During the 150-day parliamentary session, Kishida is set to be grilled by the opposition bloc over dubious ties between lawmakers in his Liberal Democratic Party and the controversial Unification Church as well as a series of resignations by scandal-tainted ministers.
Many fear a consumption tax hike could drag down business and household spending, hampering economic growth. As such, debate on the tax has suddenly heated up even though Kishida has yet to hammer out details of his child-rearing policies.
In his policy speech at the beginning of the Diet session on Monday, Kishida promised to take steps to tackle Japan’s rapidly declining population, vowing to present a general framework aimed at “doubling” the children-related budget by June.
But it was only last month that the government decided to roughly double its defense spending over the next five years and to acquire enemy base strike capabilities to deter attacks in a major shift in its security policy amid mounting regional military threats.
The Kishida administration has voiced its eagerness to raise corporate, income and tobacco taxes “at an appropriate time” in fiscal 2024 or later to secure roughly 1 trillion yen in fiscal 2027 to beef up Japan’s defense capabilities.
Opposition parties have lambasted Kishida for having made such significant decisions without sufficient discussion after last year’s extraordinary parliamentary session closed in December.

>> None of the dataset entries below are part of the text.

(* ===== verification/Arranque.v ===== *)
(** * The database file, start-up, and the routes that only read it

    [archivo] is the whole file [database.db] (lines 13-20): the queue's
    tables of [Db], [Usuarios], [Appointments] and [MedicalData].  It
    survives restarts, so [arranque] (the [db.serialize] block, lines
    23-103) runs on what the previous run left:
    - the five [CREATE TABLE IF NOT EXISTS] (25-70) change nothing once
      the tables exist; no statement creates a table [Patients];
    - the INSERT into [MedicalData] (72-73) runs at every start-up;
    - the Clinicas seed (76-85, [inicializar] of [Db]) and the Usuarios
      seed (87-94, [sembrar_usuarios]) are guarded by a count; a count
      that fails makes its callback throw, and the exception handler of
      line 711 ([al_capturar] of [JsValue]) leaves the table as it was.
    [arranques] runs start-ups in which everything succeeds,
    [arranques_con] start-ups with any outcomes of the counts.
    The statements touch different tables, so the order in which the
    seed INSERTs issued by the callbacks run does not matter.

    The routes of this file answer with at most one statement:
    [GET /] (122-125, [raiz]), [POST /api/register] (157-188,
    [registrar]), [GET /api/clinics]
    (190-198, [listar_clinicas]) and [GET /api/medical-data] (662-676,
    [datos_medicos]). *)

From S2P Require Import Prelude JsValue Turno Store Sqlite Agenda Db Usuarios.
From stdpp Require Import gmap.

(** A row of [MedicalData] (lines 64-70). *)
Record fila_medica : Type := mkFilaMedica {
  fm_id : nat;
  fm_paciente : sqlval;
  fm_nombre : sqlval;
  fm_edad : sqlval;
  fm_historia : sqlval
}.

#[export] Instance fila_medica_eq_dec : EqDecision fila_medica.
Proof. solve_decision. Defined.

Record archivo : Type := mkArchivo {
  a_cola : db;                       (* Turnos and Clinicas *)
  a_usuarios : tabla_usuarios;
  a_citas : tabla_citas;
  a_medicos : list fila_medica;      (* in rowid order *)
  a_seq_medicos : nat
}.

(** A file created by the first start: every table empty. *)
Definition archivo_vacio : archivo := mkArchivo db_vacia usuarios_vacia citas_vacia [] 0.

(** The tables the start-up creates (lines 25, 35, 43, 54, 64). *)
Definition tablas_creadas : list string :=
  ["Usuarios"; "Clinicas"; "Turnos"; "Appointments"; "MedicalData"].

(** Lines 72-73. *)
Definition insertar_medico (a : archivo) : archivo :=
  let id := S (a_seq_medicos a) in
  mkArchivo (a_cola a) (a_usuarios a) (a_citas a)
    (a_medicos a ++ [mkFilaMedica id (SInt 1) (STexto "John Doe") (SInt 30)
                                  (STexto "No known allergies")])
    id.

(** Lines 23-103, with the outcomes of the two counts. *)
Definition arranque (err_clinicas err_usuarios : option string) (a : archivo) : archivo :=
  let a1 := insertar_medico a in
  mkArchivo (inicializar err_clinicas (a_cola a1)) (sembrar_usuarios err_usuarios (a_usuarios a1))
            (a_citas a1) (a_medicos a1) (a_seq_medicos a1).

(** [n] start-ups in which every statement succeeds. *)
Fixpoint arranques (n : nat) (a : archivo) : archivo :=
  match n with
  | 0 => a
  | S n' => arranques n' (arranque None None a)
  end.

(** Start-ups one after the other on the same file, each with the
    outcomes of its two counts. *)
Fixpoint arranques_con (es : list (option string * option string)) (a : archivo) : archivo :=
  match es with
  | [] => a
  | (e1, e2) :: es' => arranques_con es' (arranque e1 e2 a)
  end.

(** ** [POST /api/register], lines 157-188 *)

Record cuerpo_registro : Type := mkCuerpoRegistro {
  cr_nombre : jval; cr_email : jval; cr_password : jval; cr_clinica : jval
}.

Inductive cuerpo_otra_resp : Type :=
| OError (msg : string)
| OMensaje (msg : string)
| OPaciente (id : nat) (nombre email clinica : jval)
| OClinicas (l : list (nat * string))
| OMedico (nombre edad historia : sqlval) (id : nat)
| ORaiz (mensaje : string).                       (* { mensaje }, line 124 *)

Record resp_otra : Type := mkRespOtra { ro_status : nat; ro_cuerpo : cuerpo_otra_resp }.

(** Preparing an INSERT into a table: SQLite reports a table that does
    not exist. *)
Definition preparar_insert (tabla : string) : option string :=
  if bool_decide (tabla ∈ tablas_creadas) then None
  else Some ("SQLITE_ERROR: no such table: " +:+ tabla).

(** [err] is the outcome of the INSERT when it can run; [id] the
    [this.lastID] it would give. *)
Definition registrar (err : option string) (id : nat) (b : cuerpo_registro) : resp_otra :=
  if negb (truthy (cr_nombre b) && truthy (cr_email b) && truthy (cr_password b) &&
           truthy (cr_clinica b))
  then mkRespOtra 400 (OError "Missing required fields")
  else match preparar_insert "Patients", err with
  | Some m, _ | None, Some m => mkRespOtra 500 (OError ("Server error: " +:+ m))
  | None, None => mkRespOtra 200 (OPaciente id (cr_nombre b) (cr_email b) (cr_clinica b))
  end.

(** ** [GET /], lines 122-125 *)

Definition raiz : resp_otra :=
  mkRespOtra 200 (ORaiz "🚀 Sistema de Colas Médicas funcionando con SQLite!").

(** ** [GET /api/clinics], lines 190-198 *)

Definition listar_clinicas (err : option string) (a : archivo) : resp_otra :=
  match err with
  | Some m => mkRespOtra 500 (OError ("Server error: " +:+ m))
  | None => mkRespOtra 200 (OClinicas ((fun c => (clinica_pk c, clinica_nombre c)) <$> db_clinicas (a_cola a)))
  end.

(** ** [GET /api/medical-data], lines 662-676 *)

(** [WHERE patient_id = ?] with the constant 1, through [db.get]: the
    first row in rowid order. *)
Definition datos_medicos (err : option string) (a : archivo) : resp_otra :=
  match err with
  | Some _ => mkRespOtra 500 (OError "Error obteniendo datos médicos")
  | None =>
      match List.find (fun f => bool_decide (fm_paciente f = SInt 1)) (a_medicos a) with
      | None => mkRespOtra 404 (OMensaje "Datos médicos no encontrados")
      | Some f => mkRespOtra 200 (OMedico (fm_nombre f) (fm_edad f) (fm_historia f) (fm_id f))
      end
  end.

(** ** Lemmas *)

(** The row of lines 72-73 with rowid [id]. *)
Definition fila_john (id : nat) : fila_medica :=
  mkFilaMedica id (SInt 1) (STexto "John Doe") (SInt 30) (STexto "No known allergies").

(** The rows [n] start-ups add after rowid [seq]. *)
Fixpoint filas_john (seq n : nat) : list fila_medica :=
  match n with
  | 0 => []
  | S n' => fila_john (S seq) :: filas_john (S seq) n'
  end.

Lemma inicializar_idem s : inicializar None (inicializar None s) = inicializar None s.
Proof.
  unfold inicializar, contar_clinicas_cb, al_capturar. destruct (Nat.eqb_spec (length (db_clinicas s)) 0) as [E|E]; [|by rewrite (proj2 (Nat.eqb_neq _ _) E)].
  by cbn [db_clinicas length insertar_clinicas clinicas_semilla Nat.eqb].
Qed.

Lemma insertar_usuarios_casos l t :
  insertar_usuarios l t = t \/ usuarios (insertar_usuarios l t) = usuarios t ++ filas_usuarios (seq_usuarios t) l.
Proof. unfold insertar_usuarios. case_bool_decide; [by right|by left]. Qed.

Lemma sembrar_usuarios_idem t : sembrar_usuarios None (sembrar_usuarios None t) = sembrar_usuarios None t.
Proof.
  unfold sembrar_usuarios, contar_usuarios_cb, al_capturar. destruct (Nat.eqb_spec (contar_email email_semilla t) 0) as [E|E];
    [|by rewrite (proj2 (Nat.eqb_neq _ _) E)].
  destruct (insertar_usuarios_casos usuarios_semilla t) as [Ht|H]; [rewrite !Ht; by destruct (_ =? _)|].
  enough (contar_email email_semilla (insertar_usuarios usuarios_semilla t) <> 0)
    by (by rewrite (proj2 (Nat.eqb_neq _ _) H0)).
  unfold contar_email. rewrite H, List.filter_app, length_app.
  cbn -[bool_decide]. rewrite bool_decide_true by done. cbn. lia.
Qed.

(** What [n >= 1] start-ups in which every statement succeeds leave: the
    seeds of the first one, and one [MedicalData] row per start-up. *)
Lemma arranques_spec n a :
  arranques (S n) a =
    mkArchivo (inicializar None (a_cola a)) (sembrar_usuarios None (a_usuarios a)) (a_citas a)
              (a_medicos a ++ filas_john (a_seq_medicos a) (S n)) (a_seq_medicos a + S n).
Proof.
  revert a. induction n as [|n IH]; intros a.
  - unfold arranques, arranque, insertar_medico. simpl. by rewrite Nat.add_1_r.
  - change (arranques (S (S n)) a) with (arranques (S n) (arranque None None a)). rewrite IH.
    unfold arranque, insertar_medico; cbn [a_cola a_usuarios a_citas a_medicos a_seq_medicos].
    rewrite inicializar_idem, sembrar_usuarios_idem, <- app_assoc. f_equal. lia.
Qed.

(** A seed whose failure changes nothing and whose success is
    idempotent happens at the first start-up where it succeeds. *)
Section Reintentos.
Context {X A : Type} (f : option string -> X -> X) (g : A -> option string).
Hypothesis f_falla : forall m x, f (Some m) x = x.
Hypothesis f_idem : forall x, f None (f None x) = f None x.

Lemma reintentos es x :
  fold_left (fun s e => f (g e) s) es x =
    if existsb (fun e => bool_decide (g e = None)) es then f None x else x.
Proof.
  revert x. induction es as [|e es IH]; intros x; [done|]. cbn [fold_left existsb].
  rewrite IH. destruct (g e) as [m|] eqn:Hg.
  - rewrite f_falla, bool_decide_false by done. done.
  - rewrite bool_decide_true by done. cbn [orb]. rewrite f_idem. by destruct (existsb _ es).
Qed.
End Reintentos.

Lemma arranques_con_tablas es a :
  a_cola (arranques_con es a) = fold_left (fun s e => inicializar e.1 s) es (a_cola a) /\
  a_usuarios (arranques_con es a) = fold_left (fun t e => sembrar_usuarios e.2 t) es (a_usuarios a).
Proof.
  revert a. induction es as [|[e1 e2] es IH]; intros a; [done|]. cbn [arranques_con fold_left].
  apply IH.
Qed.

Lemma arranques_vacio n :
  arranques (S n) archivo_vacio =
    mkArchivo (inicializar None db_vacia) tabla_semilla citas_vacia (filas_john 0 (S n)) (S n).
Proof. by rewrite arranques_spec. Qed.

(** ** Start-up *)

(** C26 Restarts: after [n + 1] start-ups of a new file in which every
    statement succeeds, [MedicalData] holds [n + 1] copies of the row of
    lines 72-73, one per start-up, with rowids 1 to [n + 1], while
    [GET /api/medical-data] keeps answering 200 with the first of them
    (rowid 1). *)
Theorem reinicios_medicos n :
  a_medicos (arranques (S n) archivo_vacio) = filas_john 0 (S n) /\
  datos_medicos None (arranques (S n) archivo_vacio) =
    mkRespOtra 200 (OMedico (STexto "John Doe") (SInt 30) (STexto "No known allergies") 1).
Proof. rewrite arranques_vacio. split; [done|]. by cbn -[bool_decide]; rewrite bool_decide_true. Qed.

(** C27 Seeds across restarts: a start-up whose count fails (the
    callback reads [row.count] of [undefined] and throws, and the
    [uncaughtException] handler only logs) leaves its table empty and the
    process running; the seed happens at the first start-up whose count
    succeeds and later ones change nothing.  So the clinic list is empty
    or the four seeded clinics with ids 1 to 4; when a users count has
    succeeded the nurse of the seed logs in with id 1 if [JWT_SECRET] is
    a non-empty string and gets no answer if it is empty (jwt.sign
    throws), and otherwise she gets 401. *)
Theorem reinicios_semillas es k :
  let a := arranques_con es archivo_vacio in
  a_cola a = (if existsb (fun e => bool_decide (e.1 = None)) es then inicializar None db_vacia else db_vacia) /\
  a_usuarios a = (if existsb (fun e => bool_decide (e.2 = None)) es then tabla_semilla else usuarios_vacia) /\
  listar_clinicas None a =
    mkRespOtra 200 (OClinicas (if existsb (fun e => bool_decide (e.1 = None)) es
                               then [(1, "Medicina General"); (2, "Pediatría"); (3, "Ginecología");
                                     (4, "Traumatología")] else [])) /\
  login (Some k) None (mkCuerpoLogin (JStr "enfermero@hospital.com") (JStr "password")) (a_usuarios a) =
    if existsb (fun e => bool_decide (e.2 = None)) es
    then (if String.eqb k EmptyString then None
          else Some (mkRespLogin 200 (LSesion (mkToken 1 (STexto "enfermero@hospital.com") (STexto "enfermero") k)
                                 1 (STexto "Ana López") (STexto "enfermero@hospital.com") (STexto "enfermero"))))
    else Some credenciales_invalidas.
Proof.
  cbn zeta. destruct (arranques_con_tablas es archivo_vacio) as [Hc Hu].
  rewrite (reintentos inicializar fst) in Hc by (done || apply inicializar_idem).
  rewrite (reintentos sembrar_usuarios snd) in Hu by (done || apply sembrar_usuarios_idem).
  unfold listar_clinicas. rewrite Hc, Hu. cbn [a_cola a_usuarios archivo_vacio].
  destruct (existsb _ es), (existsb _ es), k; repeat split; vm_compute; reflexivity.
Qed.

(** ** Register *)

(** C25 Register never succeeds: [POST /api/register] answers 400 'Missing
    required fields' when a field is falsy and otherwise 500, because the
    INSERT names a table [Patients] that the start-up never creates;
    whatever the database and the id, it never answers 200. *)
Theorem registro_nunca_exito err id b :
  registrar err id b =
    if truthy (cr_nombre b) && truthy (cr_email b) && truthy (cr_password b) && truthy (cr_clinica b)
    then mkRespOtra 500 (OError "Server error: SQLITE_ERROR: no such table: Patients")
    else mkRespOtra 400 (OError "Missing required fields").
Proof. unfold registrar. by destruct (_ && _ && _ && _). Qed.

Jun Azumi, the leading opposition Constitutional Democratic Party of Japan’s Diet affairs chief, has expressed readiness to take on the government, saying, “We will face up to the Kishida administration, which is on track for tax hikes.”
Kishida’s sudden pitch for child policies comes as data is set to show that the number of babies born in Japan in 2022 likely fell below 800,000 for the first time since the government began compiling statistics on births in 1899.
In a bid to stave off the plunging birthrate, the administration is scheduled in April to establish a new agency to deal with problems surrounding child-rearing and family affairs, allocating around 5 trillion yen in the draft budget for the next fiscal year.
Kishida has said his child policies will concentrate on three fields — strengthening economic support centering on bigger child benefits, expanding services for families raising children and promoting reforms on work style and childcare leave.
The premier has instructed the relevant ministers to map out a springboard for discussion over child policies by the end of March.
Judging from the time frame, before the local elections in April, Kishida may be able to announce the government’s “pork barrel” policies, including boosting cash handout programs, without clarifying how they will be paid for, pundits said.
Hiroshi Shiratori, a political science professor at Hosei University, said Kishida seems to be laying his hopes on child policies to revive the popularity of his cabinet, but the strategy might not work with public concern for increasing levies growing.
Akira Amari, a former economic minister and LDP heavyweight known for his close relationship with Kishida, has hinted the consumption tax rate could be raised for its current 10 percent.
Chief Cabinet Secretary Hirokazu Matsuno, the top government spokesman, and Finance Minister Shunichi Suzuki quickly denied Amari’s idea, but speculation about a hike designed to cover child policies has been rife.
Shiratori said opposition parties can “deliver a heavy blow” to Kishida if they successfully attack his administration over potential tax hikes during the regular Diet session.
Many economists have pointed out that Kishida should first try to seriously review government expenditure in order to squeeze financial resources to improve Japan’s child policies, before considering tax hikes.
Shunsuke Kobayashi, chief economist at Mizuho Securities Co., said it is “meaningless” to increase the tax burden on younger people who are rearing children to provide support to them.
Kobayashi said the Kishida administration should cut ballooning spending on countering the novel coronavirus pandemic, such as subsidies for hospitals that accommodate COVID-19 patients, to ensure there is something in the budget for children.